* What you will do *
Your answer must consist of every line from the data below that includes the word "Import".

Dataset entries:
(** * melonJS numeric utilities and the input flag: embedding and properties

    The JavaScript sources are [math] (a flat set of numeric helpers) and
    [input/input.js] (a barrel file with one exported flag).  A JavaScript
    Number is an IEEE 754 binary64 value, so the embedding uses Rocq's
    primitive [float]s, whose operations are specified by [SpecFloat] at
    precision 53 and maximal exponent 1024.  The 32-bit integers that the
    bitwise operators work on are integers of [Z] with the wrap-around written
    out. *)

From Stdlib Require Import ZArith Floats Bool List Lia Uint63.
Import ListNotations.

Set Warnings "-inexact-float".

Local Open Scope Z_scope.

(** ** JavaScript Numbers and the operators the sources use *)
Module Number.

(** The mathematical value of a finite Number, truncated toward zero
    (ECMAScript [truncate(ℝ(x))]); NaN, the zeros and the infinities give 0,
    as the first step of ToInt32 asks. *)
Definition truncate (x : float) : Z :=
  match Prim2SF x with
  | S754_finite s m e => cond_Zopp s (Z.shiftl (Zpos m) e)
  | _ => 0
  end.

(** An integer modulo 2^32, read as a signed 32-bit integer. *)
Definition wrap32 (i : Z) : Z :=
  let k := i mod 2 ^ 32 in
  if 2 ^ 31 <=? k then k - 2 ^ 32 else k.

(** ECMAScript ToInt32. *)
Definition ToInt32 (x : float) : Z := wrap32 (truncate x).

(** The Number of an integer of magnitude below 2^63; it is exact below
    2^53, and 0 gives +0. *)
Definition Z2F (z : Z) : float :=
  if z <? 0 then (- of_uint63 (Uint63.of_Z (- z)))%float
  else of_uint63 (Uint63.of_Z z).

(** The bitwise operators: both operands go through ToInt32, the result is
    the Number of a signed 32-bit integer. *)
Definition bitand (x y : float) : float := Z2F (Z.land (ToInt32 x) (ToInt32 y)).
Definition bitor (x y : float) : float := Z2F (Z.lor (ToInt32 x) (ToInt32 y)).
Definition bitnot (x : float) : float := Z2F (Z.lnot (ToInt32 x)).

(** [x >> k], the sign-propagating right shift; the count is taken modulo 32. *)
Definition sar (x : float) (k : Z) : float := Z2F (Z.shiftr (ToInt32 x) (k mod 32)).

(** [x > y] is [y < x]. *)
Definition gtb (x y : float) : bool := (y <? x)%float.

(** Unary plus, ToNumber, is the identity on a Number. *)
Definition unary_plus (x : float) : float := x.

(** [Math.floor]: the greatest integral Number not above [x]. *)
Definition Math_floor (x : float) : float :=
  match Prim2SF x with
  | S754_finite s m e =>
      if 0 <=? e then x else Z2F (Z.shiftl (cond_Zopp s (Zpos m)) e)
  | _ => x
  end.

(** [Math.abs]. *)
Definition Math_abs (x : float) : float := abs x.

(** [Math.PI], the Number nearest to pi (3.141592653589793). *)
Definition Math_PI : float := 0x1.921fb54442d18p+1.

(** The binary64 representation of an integer of magnitude below 2^53:
    a 53-bit mantissa and the matching exponent. *)
Definition canon_m (p : positive) : positive :=
  Z.to_pos (Zpos p * 2 ^ (prec - Zpos (digits2_pos p))).

Definition canon_e (p : positive) : Z := Zpos (digits2_pos p) - prec.

Definition canonZ (z : Z) : spec_float :=
  match z with
  | Z0 => S754_zero false
  | Zpos p => S754_finite false (canon_m p) (canon_e p)
  | Zneg p => S754_finite true (canon_m p) (canon_e p)
  end.

(** A reference [Math.pow] for integral exponents, by repeated
    multiplication and one division for a negative exponent; other exponents
    give NaN.  It instantiates the ambient [Math.pow] in closed examples. *)
Fixpoint pow_nat (b : float) (n : nat) : float :=
  match n with
  | O => 1%float
  | S k => (b * pow_nat b k)%float
  end.

Definition Math_pow_ref (b e : float) : float :=
  let n := truncate e in
  if (Z2F n =? e)%float then
    if 0 <=? n then pow_nat b (Z.to_nat n)
    else (1 / pow_nat b (Z.to_nat (- n)))%float
  else nan.

End Number.

Declare Scope js_scope.
Delimit Scope js_scope with js.
Infix "&" := Number.bitand (at level 40, left associativity) : js_scope.
Infix "|||" := Number.bitor (at level 50, left associativity) : js_scope.
Infix ">>" := Number.sar (at level 30, no associativity) : js_scope.
Infix "===" := PrimFloat.eqb (at level 70, no associativity) : js_scope.
Infix ">?" := Number.gtb (at level 70, no associativity) : js_scope.
Notation "~~ x" := (Number.bitnot (Number.bitnot x)) (at level 30, right associativity) : js_scope.

(** ** The math helpers (src/unnamed/part_000) *)
Module math.
Import Number.
Local Open Scope float_scope.
Local Open Scope js_scope.

Definition DEG_TO_RAD : float := Math_PI / 180.0.

Definition RAD_TO_DEG : float := 180.0 / Math_PI.

Definition TAU : float := Math_PI * 2.

Definition ETA : float := Math_PI * 0.5.

Definition EPSILON : float := 0.000001.

Definition isPowerOfTwo (val : float) : bool :=
  (val & (val - 1)) === 0.

Definition isPowerOfFour (val : float) : bool :=
  if (val === 0) || (val === 2) || (val === 3) then false
  else if val === 1 then true
  else if (val & (val - 1)) === 0 then
    if (val & 0xaaaaaaaa) === 0 then true else false
  else false.

Definition nextPowerOfTwo (val : float) : float :=
  let val := val - 1 in
  let val := val ||| (val >> 1) in
  let val := val ||| (val >> 2) in
  let val := val ||| (val >> 4) in
  let val := val ||| (val >> 8) in
  let val := val ||| (val >> 16) in
  let val := val + 1 in
  val.

Definition degToRad (angle : float) : float := angle * DEG_TO_RAD.

Definition radToDeg (radians : float) : float := radians * RAD_TO_DEG.

Definition clamp (val low high : float) : float :=
  if val <? low then low else if val >? high then high else unary_plus val.

(** [Math.random()] is ambient: [r] is the sample the call draws. *)
Definition random (r : float) (min max : float) : float :=
  ~~ (r * (max - min)) + min.

(** [r] is the sample [Math.random()] draws. *)
Definition randomFloat (r : float) (min max : float) : float :=
  r * (max - min) + min.

Section AmbientPow.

* Task output *
From Stdlib Require Import ZArith Floats Bool List Lia Uint63.
Import ListNotations.
Import Number.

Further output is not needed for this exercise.